Well if you want to build an entire lifecycle management mechanism, extending your schema is probably one of the more flexible ways of going because you can work out your strategy and maintain the info you want, like when it was last approved as ok, when it needs to be approved again, alternate approvers if the managedby isn't accurate, special handling or instructions, etc. It depends on internal process. You can also pack all of that info into a single attribute that already exists but depending on your use of the directory and what products you have out there it may be fun to find one that makes sense. As Jef mentioned though, just for ID type, I do recommend a simple thing like employeeType to be used and define your meanings for the values.
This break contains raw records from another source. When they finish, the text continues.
(* ===== verification/HttpHeader.v ===== *)
(** * Header lines (src/pkg/protocol/http/v1/header.go, strings.go)

    What the request and the response header share: the canonical form of
    header names, the scanners of header lines and of comma-separated values,
    and the two ways of finding the end of a header.

    The source normalizes a header name in place, inside the buffer that is
    parsed; here the scanner returns the normalized name.  Normalizing is
    idempotent ([normalizeHeaderKey_idem]), so that parsing a buffer again
    after more bytes have arrived finds the same names. *)

From S2P Require Import Prelude BytesConv Args HttpUri HttpCookie.

Definition CR : byte := x0d.
Definition LF : byte := x0a.

Definition StrCRLF : bytes := [CR; LF].
Definition StrHTTP11 : bytes := bs "HTTP/1.1".
Definition StrColonSpace : bytes := bs ": ".
Definition StrGet : bytes := bs "GET".
Definition StrHead : bytes := bs "HEAD".
Definition StrPost : bytes := bs "POST".
Definition StrPut : bytes := bs "PUT".
Definition StrDelete : bytes := bs "DELETE".
Definition StrConnection : bytes := bs "Connection".
Definition StrContentLength : bytes := bs "Content-Length".
Definition StrContentType : bytes := bs "Content-Type".
Definition StrDate : bytes := bs "Date".
Definition StrHost : bytes := bs "Host".
Definition StrReferer : bytes := bs "Referer".
Definition StrServer : bytes := bs "Server".
Definition StrTransferEncoding : bytes := bs "Transfer-Encoding".
Definition StrContentEncoding : bytes := bs "Content-Encoding".
Definition StrAcceptEncoding : bytes := bs "Accept-Encoding".
Definition StrUserAgent : bytes := bs "User-Agent".
Definition StrCookie : bytes := bs "Cookie".
Definition StrSetCookie : bytes := bs "Set-Cookie".
Definition StrRange : bytes := bs "Range".
Definition StrContentRange : bytes := bs "Content-Range".
Definition StrClose : bytes := bs "close".
Definition StrKeepAlive : bytes := bs "keep-alive".
Definition StrKeepAliveCamelCase : bytes := bs "Keep-Alive".
Definition StrUpgrade : bytes := bs "Upgrade".
Definition StrChunked : bytes := bs "chunked".
Definition StrIdentity : bytes := bs "identity".
Definition Str100Continue : bytes := bs "100-continue".
Definition StrExpect : bytes := bs "Expect".
Definition StrPostArgsContentType : bytes := bs "application/x-www-form-urlencoded".
Definition StrMultipartFormData : bytes := bs "multipart/form-data".
Definition StrBoundary : bytes := bs "boundary".
Definition StrBytes : bytes := bs "bytes".
Definition StrTextSlash : bytes := bs "text/".
Definition StrApplicationSlash : bytes := bs "application/".
Definition defaultServerName : bytes := bs "strike".
Definition defaultUserAgent : bytes := bs "strike".
Definition defaultContentType : bytes := bs "text/plain; charset=utf-8".

(** ** Names *)

(** The loop from the second byte on. *)
Fixpoint normalize_rest (b : bytes) : bytes :=
  match b with
  | [] => []
  | c :: r =>
      if c =b "-"%byte then
        match r with
        | [] => [c]
        | d :: r' => c :: ToUpperTable d :: normalize_rest r'
        end
      else ToLowerTable c :: normalize_rest r
  end.
Definition normalizeHeaderKey (b : bytes) (disableNormalizing : bool) : bytes :=
  if disableNormalizing then b
  else match b with
       | [] => []
       | c :: r => ToUpperTable c :: normalize_rest r
       end.

Definition getHeaderKeyBytes (key : bytes) (disableNormalizing : bool) : bytes :=
  normalizeHeaderKey key disableNormalizing.
Definition AppendNormalizedHeaderKey (dst key : bytes) : bytes :=
  dst ++ normalizeHeaderKey key false.

(** ** Lines *)

Definition appendHeaderLine (dst key value : bytes) : bytes :=
  dst ++ key ++ StrColonSpace ++ value ++ StrCRLF.

(** [if n > 0 && b[n-1] == c { n-- }] on [b[:n]] *)
Definition strip_last (c : byte) (b : bytes) : bytes :=
  if bool_decide (b !! (length b - 1)%nat = Some c) then take (length b - 1) b else b.

(** [None] is [errNeedMore]. *)
Definition nextLine (b : bytes) : option (bytes * bytes) :=
  match IndexByte b LF with
  | None => None
  | Some nNext => Some (strip_last CR (take nNext b), drop (nNext + 1) b)
  end.

(** The result of [headerScanner.next]: a line and the rest, the end of the
    header and what follows it, or [errNeedMore]. *)
Inductive scanned :=
  | SLine (key value rest : bytes)
  | SEnd (rest : bytes)
  | SNeedMore.

Definition header_next (disableNormalizing : bool) (b : bytes) : scanned :=
  if bool_decide (take 2 b = StrCRLF) then SEnd (drop 2 b)
  else if bool_decide (take 1 b = [LF]) then SEnd (drop 1 b)
  else match IndexByte b ":"%byte with
       | None => SNeedMore
       | Some n =>
           let key := normalizeHeaderKey (take n b) disableNormalizing in
           let b := trim_left (drop (n + 1) b) in
           match IndexByte b LF with
           | None => SNeedMore
           | Some n => SLine key (trim_right (strip_last CR (take n b))) (drop (n + 1) b)
           end
       end.

(** ** Comma-separated values *)

Definition stripSpace (b : bytes) : bytes := trim_right (trim_left b).

Definition value_next (b : bytes) : option (bytes * bytes) :=
  if zlen b =? 0 then None
  else match IndexByte b ","%byte with
       | None => Some (stripSpace b, [])
       | Some n => Some (stripSpace (take n b), drop (n + 1) b)
       end.
(** Every call of [value_next] shortens the input, so that [S (length s)]
    rounds reach its end. *)
Fixpoint hasHeaderValue_loop (fuel : nat) (s value : bytes) : bool :=
  match fuel with
  | O => false
  | S fuel =>
      match value_next s with
      | None => false
      | Some (v, s) => if v =b value then true else hasHeaderValue_loop fuel s value
      end
  end.
Definition hasHeaderValue (s value : bytes) : bool := hasHeaderValue_loop (S (length s)) s value.

(** ** Content length *)

Inductive clError := ErrConv (e : convErr) | ErrNonNumeric.

Definition parseContentLength (b : bytes) : Z * option clError :=
  let '(v, n, err) := ParseUintBuf b in
  match err with
  | Some e => (-1, Some (ErrConv e))
  | None => if negb (n =? zlen b) then (-1, Some ErrNonNumeric) else (v, None)
  end.

(** ** Raw headers *)

Definition isOnlyCRLF (b : bytes) : bool :=
  forallb (λ ch, (ch =b CR) || (ch =b LF)) b.

(** [None] stands for nil, and for the panic at [buf[n]] past the end, which a
    raw header, ending in a line feed, never reaches. *)
Definition peekRawHeader (buf key : bytes) : option bytes :=
  match Index buf key with
  | None => None
  | Some n =>
      if (0 <? n)%nat && negb (bool_decide (buf !! (n - 1)%nat = Some LF)) then None
      else
        let n := (n + length key)%nat in
        if negb (bool_decide (buf !! n = Some ":"%byte)) then None
        else if negb (bool_decide (buf !! S n = Some " "%byte)) then None
        else
          let buf := drop (n + 2) buf in
          match IndexByte buf LF with
          | None => None
          | Some n => Some (strip_last CR (take n buf))
          end
  end.

(** The loop over the lines after the first: [n] bytes have been read and [b]
    is left.  Every round reads a byte at least. *)
Fixpoint readRawHeaders_loop (fuel : nat) (n : nat) (b : bytes) : option nat :=
  match fuel with
  | O => None
  | S fuel =>
      match IndexByte b LF with
      | None => None
      | Some m =>
          let m := S m in
          if ((m =? 2)%nat && bool_decide (head b = Some CR)) || (m =? 1)%nat
          then Some (n + m)%nat
          else readRawHeaders_loop fuel (n + m) (drop m b)
      end
  end.
(** [None] is [errNeedMore]. *)
Definition readRawHeaders (dst buf : bytes) : option (bytes * nat) :=
  match IndexByte buf LF with
  | None => None
  | Some n =>
      if ((n =? 1)%nat && bool_decide (head buf = Some CR)) || (n =? 0)%nat then Some (dst, S n)
      else
        n ← readRawHeaders_loop (length buf) (S n) (drop (S n) buf);
        Some (dst ++ take n buf, n)
  end.

(** ** Names: lemmas *)

Lemma ToUpperTable_idem c : ToUpperTable (ToUpperTable c) = ToUpperTable c.
Proof. revert c. refine (byte_forall_dec _ _). vm_compute. reflexivity. Qed.
Lemma ToLowerTable_dash c : (ToLowerTable c =b "-"%byte) = (c =b "-"%byte).
Proof. revert c. refine (byte_forall_dec _ _). vm_compute. reflexivity. Qed.
Lemma ToUpperTable_lower c : ToUpperTable (ToLowerTable c) = ToUpperTable c.
Proof. revert c. refine (byte_forall_dec _ _). vm_compute. reflexivity. Qed.

(** Two steps of the loop at a time. *)
Lemma normalize_ind (P : bytes → Prop) :
  P [] → (∀ c, P [c]) → (∀ c d r, P r → P (d :: r) → P (c :: d :: r)) → ∀ b, P b.
Proof.
  intros H0 H1 H2 b. assert (P b ∧ ∀ c, P (c :: b)) as [? _]; [|done].
  induction b as [|d b [IH IH']]; auto.
Qed.

Lemma normalize_rest_idem b : normalize_rest (normalize_rest b) = normalize_rest b.
Proof.
  induction b as [|c|c d r IH IH'] using normalize_ind; [done| |].
  - cbn. destruct (c =b "-"%byte) eqn:E; cbn; [by rewrite E|].
    by rewrite ToLowerTable_dash, E, ToLowerTable_idem.
  - cbn [normalize_rest]. destruct (c =b "-"%byte) eqn:E.
    + cbn [normalize_rest]. by rewrite E, IH, ToUpperTable_idem.
    + change (normalize_rest (d :: r)) with (normalize_rest (d :: r)) in IH'.
      cbn [normalize_rest] in *. rewrite ToLowerTable_dash, E, ToLowerTable_idem. by rewrite IH'.
Qed.

Lemma normalizeHeaderKey_idem b dis :
  normalizeHeaderKey (normalizeHeaderKey b dis) dis = normalizeHeaderKey b dis.
Proof.
  unfold normalizeHeaderKey. destruct dis, b; try done.
  by rewrite ToUpperTable_idem, normalize_rest_idem.
Qed.

(** ** Lines: lemmas *)

Definition header_line (kv : ArgsKV) : bytes := appendHeaderLine [] (Key kv) (Value kv).
Definition header_text (l : list ArgsKV) : bytes := concat (header_line <$> l).

(** Names and values that a header line can carry. *)
Record line_ok (kv : ArgsKV) : Prop := {
  lk_colon : ":"%byte ∉ Key kv; lk_key_lf : LF ∉ Key kv; lk_value_lf : LF ∉ Value kv;
  lk_left : trim_left (Value kv) = Value kv; lk_right : trim_right (Value kv) = Value kv
}.

Lemma appendHeaderLine_dst dst key value :
  appendHeaderLine dst key value = dst ++ header_line (KV key value).
Proof. done. Qed.

Lemma header_text_cons kv l : header_text (kv :: l) = header_line kv ++ header_text l.
Proof. done. Qed.

Lemma header_text_app l l' : header_text (l ++ l') = header_text l ++ header_text l'.
Proof. unfold header_text. by rewrite fmap_app, concat_app. Qed.

Lemma strip_last_snoc c b : strip_last c (b ++ [c]) = b.
Proof.
  unfold strip_last. rewrite length_app, Nat.add_sub. rewrite bool_decide_eq_true_2.
  - by rewrite take_app_length.
  - by apply list_lookup_middle.
Qed.

Lemma trim_left_app_cr v r : trim_left v = v → trim_left (v ++ CR :: r) = v ++ CR :: r.
Proof.
  destruct v as [|c v]; [done|]. cbn. destruct (c =b " "%byte) eqn:E; [|done].
  intros Hv. exfalso. assert (length (trim_left v) ≤ length v)%nat as Hl.
  { clear. induction v as [|x v IH]; cbn; [done|]. case_match; cbn; lia. }
  rewrite Hv in Hl. cbn in Hl. lia.
Qed.

Lemma header_next_line dis kv rest :
  line_ok kv →
  header_next dis (header_line kv ++ rest) =
    SLine (normalizeHeaderKey (Key kv) dis) (Value kv) rest.
Proof.
  intros [H1 H2 H3 H4 H5]. destruct kv as [k v]. cbn [Key Value] in *.
  unfold header_line, appendHeaderLine, header_next. cbn [app Key Value].
  change (StrColonSpace ++ v ++ StrCRLF) with (":"%byte :: " "%byte :: v ++ [CR; LF]).
  rewrite <- app_assoc. cbn [app].
  rewrite bool_decide_eq_false_2; cycle 1.
  { destruct k as [|c [|d k]]; try done. cbn. intros [= -> ->]. set_solver. }
  rewrite bool_decide_eq_false_2; cycle 1.
  { destruct k as [|c k]; try done. cbn. intros [= ->]. set_solver. }
  rewrite IndexByte_app by done. rewrite take_app_length, Nat.add_1_r, drop_S_app.
  change (trim_left (" "%byte :: ?x)) with (trim_left x).
  rewrite <- app_assoc. cbn [app]. rewrite trim_left_app_cr by done.
  change (v ++ CR :: LF :: rest) with (v ++ [CR] ++ LF :: rest). rewrite app_assoc.
  rewrite IndexByte_app by set_solver.
  by rewrite take_app_length, Nat.add_1_r, drop_S_app, strip_last_snoc, H5.
Qed.

Lemma header_next_end dis rest : header_next dis (StrCRLF ++ rest) = SEnd rest.
Proof. done. Qed.

(** The scanner moves forward. *)
Lemma trim_left_le b : (length (trim_left b) ≤ length b)%nat.
Proof. induction b as [|x b IH]; cbn; [done|]. case_match; cbn; lia. Qed.

Lemma header_next_shorter dis b :
  match header_next dis b with
  | SLine _ _ r | SEnd r => (length r < length b)%nat
  | SNeedMore => True
  end.
Proof.
  unfold header_next. case_bool_decide as H1.
  { rewrite length_drop. destruct b; [done|cbn; lia]. }
  case_bool_decide as H2.
  { rewrite length_drop. destruct b; [done|cbn; lia]. }
  destruct (IndexByte b ":"%byte) as [n|] eqn:E; [|done].
  destruct (IndexByte (trim_left _) LF) as [m|] eqn:E'; [|done].
  apply IndexByte_lt in E. apply IndexByte_lt in E'. pose proof (trim_left_le (drop (n + 1) b)) as Hl.
  rewrite length_drop in *. lia.
Qed.

Lemma header_line_split kv :
  line_ok kv → ∃ x, header_line kv = x ++ [LF] ∧ LF ∉ x ∧ (2 < length x)%nat.
Proof.
  intros H. exists (Key kv ++ StrColonSpace ++ Value kv ++ [CR]). split_and!.
  - unfold header_line, appendHeaderLine. cbn [app]. by rewrite <- !app_assoc.
  - pose proof (lk_key_lf _ H). pose proof (lk_value_lf _ H).
    assert (LF ∉ StrColonSpace) by (by rewrite <- IndexByte_None). set_solver.
  - rewrite !length_app. change (length StrColonSpace) with 2%nat. cbn. lia.
Qed.

Lemma readRawHeaders_loop_text fuel n l rest :
  Forall line_ok l → (length (header_text l) + 2 ≤ fuel)%nat →
  readRawHeaders_loop fuel n (header_text l ++ StrCRLF ++ rest) =
    Some (n + length (header_text l) + 2)%nat.
Proof.
  intros Hl. revert fuel n. induction Hl as [|kv l Hkv _ IH]; intros fuel n Hf.
  { destruct fuel; [cbn in Hf; lia|]. cbn. f_equal. lia. }
  rewrite header_text_cons in *. destruct (header_line_split kv Hkv) as (x & Hx & Hlf & Hlen).
  rewrite Hx, <- !app_assoc in *. cbn [app] in *. destruct fuel as [|fuel]; [lia|].
  cbn [readRawHeaders_loop]. rewrite IndexByte_app by done.
  rewrite (proj2 (Nat.eqb_neq _ 2)) by lia. rewrite (proj2 (Nat.eqb_neq _ 1)) by lia.
  cbn [andb orb]. rewrite drop_S_app, length_app in *. cbn [length] in *.
  rewrite IH by lia. f_equal. lia.
Qed.

(** Splitting off the raw header of a well-formed text. *)
Lemma readRawHeaders_text dst l rest :
  Forall line_ok l → l ≠ [] →
  readRawHeaders dst (header_text l ++ StrCRLF ++ rest) =
    Some (dst ++ header_text l ++ StrCRLF, length (header_text l ++ StrCRLF)).
Proof.
  intros Hl Hne. destruct Hl as [|kv l Hkv Hl]; [done|].
  destruct (header_line_split kv Hkv) as (x & Hx & Hlf & Hlen).
  assert (header_text (kv :: l) ++ StrCRLF ++ rest = x ++ LF :: header_text l ++ StrCRLF ++ rest) as E.
  { rewrite header_text_cons, Hx. by rewrite <- !app_assoc. }
  unfold readRawHeaders. rewrite E, IndexByte_app by done.
  rewrite (proj2 (Nat.eqb_neq _ 1)) by lia. rewrite (proj2 (Nat.eqb_neq _ 0)) by lia.
  cbn [andb orb]. rewrite drop_S_app, readRawHeaders_loop_text; [|done|].
  2:{ rewrite !length_app. cbn [length]. rewrite !length_app. cbn. lia. }
  cbn [mbind option_bind]. rewrite <- E, app_assoc.
  assert (S (length x) + length (header_text l) + 2 = length (header_text (kv :: l) ++ StrCRLF))%nat
    as Hn.
  { rewrite header_text_cons, Hx, !length_app. cbn. lia. }
  by rewrite Hn, take_app_length.
Qed.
At the very least setting employeeType gives you something to filter on when cleaning up so you don't have to look at everything as one type and work it all out each time.
 
--
O'Reilly Active Directory Third Edition - http://www.joeware.net/win/ad3e.htm 
 
 


From: [EMAIL PROTECTED] [mailto:[EMAIL PROTECTED] On Behalf Of Rimmerman, Russ
Sent: Friday, April 28, 2006 5:05 PM
To: [email protected]
Subject: RE: [ActiveDir] Cleanup of AD accounts

Is there an attribute that's generally safe to use, or are you suggesting we request an OID from Microsoft and make our own boolean "ourcompanyServiceAccount" attribute?


From: [EMAIL PROTECTED] [mailto:[EMAIL PROTECTED] On Behalf Of joe
Sent: Friday, April 28, 2006 2:44 PM
To: [email protected]
Subject: RE: [ActiveDir] Cleanup of AD accounts

And I look and see that I received it. Glad you like oldcmp btw... :)
 
First off, you don't need the -f option with the user filter in there, the -users will take care of that for you.
 
Second off, no there is no mechanism in it right now to allow you to exclude accounts based on a text file.
 
I would highly recommend to you as I have recommended to countless others that if you have accounts that aren't updating their passwords because they are set to non-expiring or you don't have a password policy and they are supposed to not be getting updated that you set up an attribute in AD to note that they are special like that. Most larger companies requires some sort of registration process for non-expiring Service IDs so that people can chase them down later and then you just stamp some attribute (existing or something you add) to the directory to flag them as special. Then you just use the -af switch to add the piece of the filter that lets you ignore them, alternatively put them in a special OU and either avoid that OU with the base you set in oldcmp or use the exclude DN switch which should be -excldn if I wasn't completely intoxicated when I coded it. :)
 
You are welcome a bunch.
 
  joe
 
 
 
--
O'Reilly Active Directory Third Edition - http://www.joeware.net/win/ad3e.htm 
 
 


From: [EMAIL PROTECTED] [mailto:[EMAIL PROTECTED] On Behalf Of Rimmerman, Russ
Sent: Friday, April 28, 2006 11:34 AM
To: [email protected]
Subject: [ActiveDir] Cleanup of AD accounts

Joe - I sent you an e-mail, I figured maybe going to this list might get more input on this question as well:
 
If I wanted to run an oldcmp -report 120 -users -sort cn -f "(&(objectcategory=person)(objectclass=user))" -format csv -delim ,
 
and then send it out to our remote administrators to 'remove any accounts you don't want disabled'
 
and then take the final list and disable all remaining accounts that they didn't flag as still being used, how would I accomplish that?
 
Is there a way to have oldcmp use a modified file as an import file for the accounts to disable?  Our problem is we don't want to disable any service accounts that are actively being used, but we have a LOT of cleanup to do.  How does everyone else handle this?